The statistical modelling of insurance claims is typically achieved through lognormal models, which often fit well to the central portion of a number of data sets. What is meant by the “central portion” of observations embraces the set of values, truncated below and above by “appropriate” threshold levels. The most troublesome claim-values are, as could be expected, large observations, but small values may generate other technical difficulties as well, which we will not consider here in detail. Large values typically fall in the domain of reinsurance, and are often quite well interpreted by Pareto-type models. The main difficulty comes here from the available “large” observations, which compose, most of the time, data sets so small as to render their statistical analysis troublesome. We have considered recently a number of portfolios, each composed of a few thousand observations, and observed, in each case, that only a small percentage of the data could be well interpreted by Pareto-type models. Such models become difficult to fit when the number of observations falling in this range is, for example, of the order of 5 to 20. Another class of technical problems to cope with is, first, to find the right statistical assessment methods to compare between each other the respective risks of several portfolios, and second, to assess the goodness-of-fit of a given portfolio with respect to a specified model.
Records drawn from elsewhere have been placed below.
Lemma X12_clamping_bounce_points_inward_witness :
  let after :=
    animateClamping {| innerWidth := 800; innerHeight := 600 |}
      (body_at 2 300) {| dx := -2; dy := 1; paused := false |} in
  flies_or_lands 750 (2 + -2) (-2) (style_left after.1) (dx after.2) /\
  style_left after.1 = Some 0 /\ dx after.2 = 2.
Proof.
  intros after.
  destruct (X12_clamping_bounce_points_inward exact_arith
              {| innerWidth := 800; innerHeight := 600 |}
              (body_at 2 300) {| dx := -2; dy := 1; paused := false |})
    as (Hl & _ & Hex).
  split; [|split; reflexivity].
  unfold after. rewrite <- Hex. apply Hl.
  - discriminate.
  - discriminate.
  - intros _. reflexivity.
  - intros H. discriminate H.
Defined.

(** X13: in the clamping loop an unpaused Body at least as wide as the
    viewport is written back at left 0 on every update, whatever its
    position was, and its dx is reversed on every update (likewise a
    Body at least as tall, top 0 and dy). *)
Theorem X13_oversized_body_pinned (win : Window) (img : Element) (v : Velocity) :
  let after := animateClamping win img v in
  (innerWidth win <= rect_width (bounding img) ->
   style_left after.1 = Some 0 /\ dx after.2 = flip (dx v)) /\
  (innerHeight win <= rect_height (bounding img) ->
   style_top after.1 = Some 0 /\ dy after.2 = flip (dy v)).
Proof.
  assert (Haxis : forall view size pos d, view <= size ->
            clampStepAxis view size pos d = (0, flip d)).
  { intros view size pos d Hbig. unfold clampStepAxis.
    destruct (Qmax_0_cases (view - size)) as [[_ E]|[Hpos _]]; [|lra].
    rewrite E.
    destruct (JS.le (pos + d) 0) eqn:Hlo; [reflexivity|].
    apply JS_le_false in Hlo.
    assert (Hhi : JS.ge (pos + d) 0 = true) by (apply JS_ge_spec; lra).
    rewrite Hhi. reflexivity. }
  simpl. unfold animateClamping. split; intros Hbig.
  - rewrite (Haxis _ _ (read_left img) (dx v) Hbig).
    destruct (clampStepAxis (innerHeight win) _ _ _). split; reflexivity.
  - rewrite (Haxis _ _ (read_top img) (dy v) Hbig).
    destruct (clampStepAxis (innerWidth win) _ _ _). split; reflexivity.
Qed.

Lemma X13_oversized_body_pinned_witness :
  let after :=
    animateClamping {| innerWidth := 40; innerHeight := 600 |}
      (body_at 7 300) {| dx := 3; dy := 1; paused := false |} in
  style_left after.1 = Some 0 /\ dx after.2 = flip 3.
Proof.
  intros after.
  destruct (X13_oversized_body_pinned
              {| innerWidth := 40; innerHeight := 600 |}
              (body_at 7 300) {| dx := 3; dy := 1; paused := false |})
    as [H _].
  apply H. vm_compute. discriminate.
Defined.

(** ** Away from the boundary the two loops agree *)

Lemma read_stored_left img l :
  style_left img = Some l -> ~ l == 0 -> read_left img = l.
Proof.
  intros Hs Hz. unfold read_left. rewrite Hs. simpl.
  destruct (JS.is_zero l) eqn:E; [apply JS_is_zero_spec in E; contradiction|].
  unfold JS.or_num. rewrite E. reflexivity.
Qed.

Lemma read_stored_top img t :
  style_top img = Some t -> ~ t == 0 -> read_top img = t.
Proof.
  intros Hs Hz. unfold read_top. rewrite Hs. simpl.
  destruct (JS.is_zero t) eqn:E; [apply JS_is_zero_spec in E; contradiction|].
  unfold JS.or_num. rewrite E. reflexivity.
Qed.

(** X14: the clamping loop and the loop of script.js do the same thing
    to a Body whose stored coordinates are non-zero numbers whenever
    neither loop's edge test fires on the computed sums l' = left + dx
    and t' = top + dy, that is 0 < l' < max(0, innerWidth - w) and
    l' + w < innerWidth, and the same on the other axis: both write
    (l', t') and leave the velocity alone. *)
Theorem X14_loops_agree_when_no_edge_is_reached (A : Arith) (win : Window)
    (img : Element) (v : Velocity) (l t : Q) :
  style_left img = Some l -> style_top img = Some t ->
  ~ l == 0 -> ~ t == 0 ->
  let l' := js_add A l (dx v) in
  let t' := js_add A t (dy v) in
  0 < l' ->
  l' < Qmax 0 (js_sub A (innerWidth win) (rect_width (bounding img))) ->
  js_add A l' (rect_width (bounding img)) < innerWidth win ->
  0 < t' ->
  t' < Qmax 0 (js_sub A (innerHeight win) (rect_height (bounding img))) ->
  js_add A t' (rect_height (bounding img)) < innerHeight win ->
  animateClampingWith A win img v = (set_position img l' t', v) /\
  animateReflectingWith A win img v = (set_position img l' t', v).
Proof.
  intros Hl Ht Zl Zt l' t' L0 L1 L2 T0 T1 T2.
  unfold animateClampingWith, animateReflectingWith,
    clampStepAxisWith, reflectStepAxisWith.
  rewrite (read_stored_left img l Hl Zl), (read_stored_top img t Ht Zt).
  rewrite Hl, Ht. fold l' t'.
  assert (E1 : JS.le l' 0 = false) by (apply JS_le_false; exact L0).
  assert (E2 : JS.ge l' (Qmax 0 (js_sub A (innerWidth win)
                                   (rect_width (bounding img)))) = false)
    by (apply JS_ge_false; exact L1).
  assert (E3 : JS.ge (js_add A l' (rect_width (bounding img))) (innerWidth win)
               = false) by (apply JS_ge_false; exact L2).
  assert (F1 : JS.le t' 0 = false) by (apply JS_le_false; exact T0).
  assert (F2 : JS.ge t' (Qmax 0 (js_sub A (innerHeight win)
                                   (rect_height (bounding img)))) = false)
    by (apply JS_ge_false; exact T1).
  assert (F3 : JS.ge (js_add A t' (rect_height (bounding img)))
                 (innerHeight win) = false) by (apply JS_ge_false; exact T2).
  simpl. rewrite E1, E2, E3, F1, F2, F3. simpl.
  destruct v. split; reflexivity.
Qed.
In particular, when some large observations fall into the domain of Pareto distributions, the finiteness of claim-values variances is often questionable. Practically all the data sets which we have considered lead to estimations of Pareto indexes for large claims corresponding to finite expectations, but yet, to infinite variances. This, in itself, suffices to support the idea that most “usual” statistical comparison methods (such as that using the Student test technology) are ineffective. We shall illustrate these questions through the analysis of a real data set, and propose some new methods to bring solutions to the corresponding problems.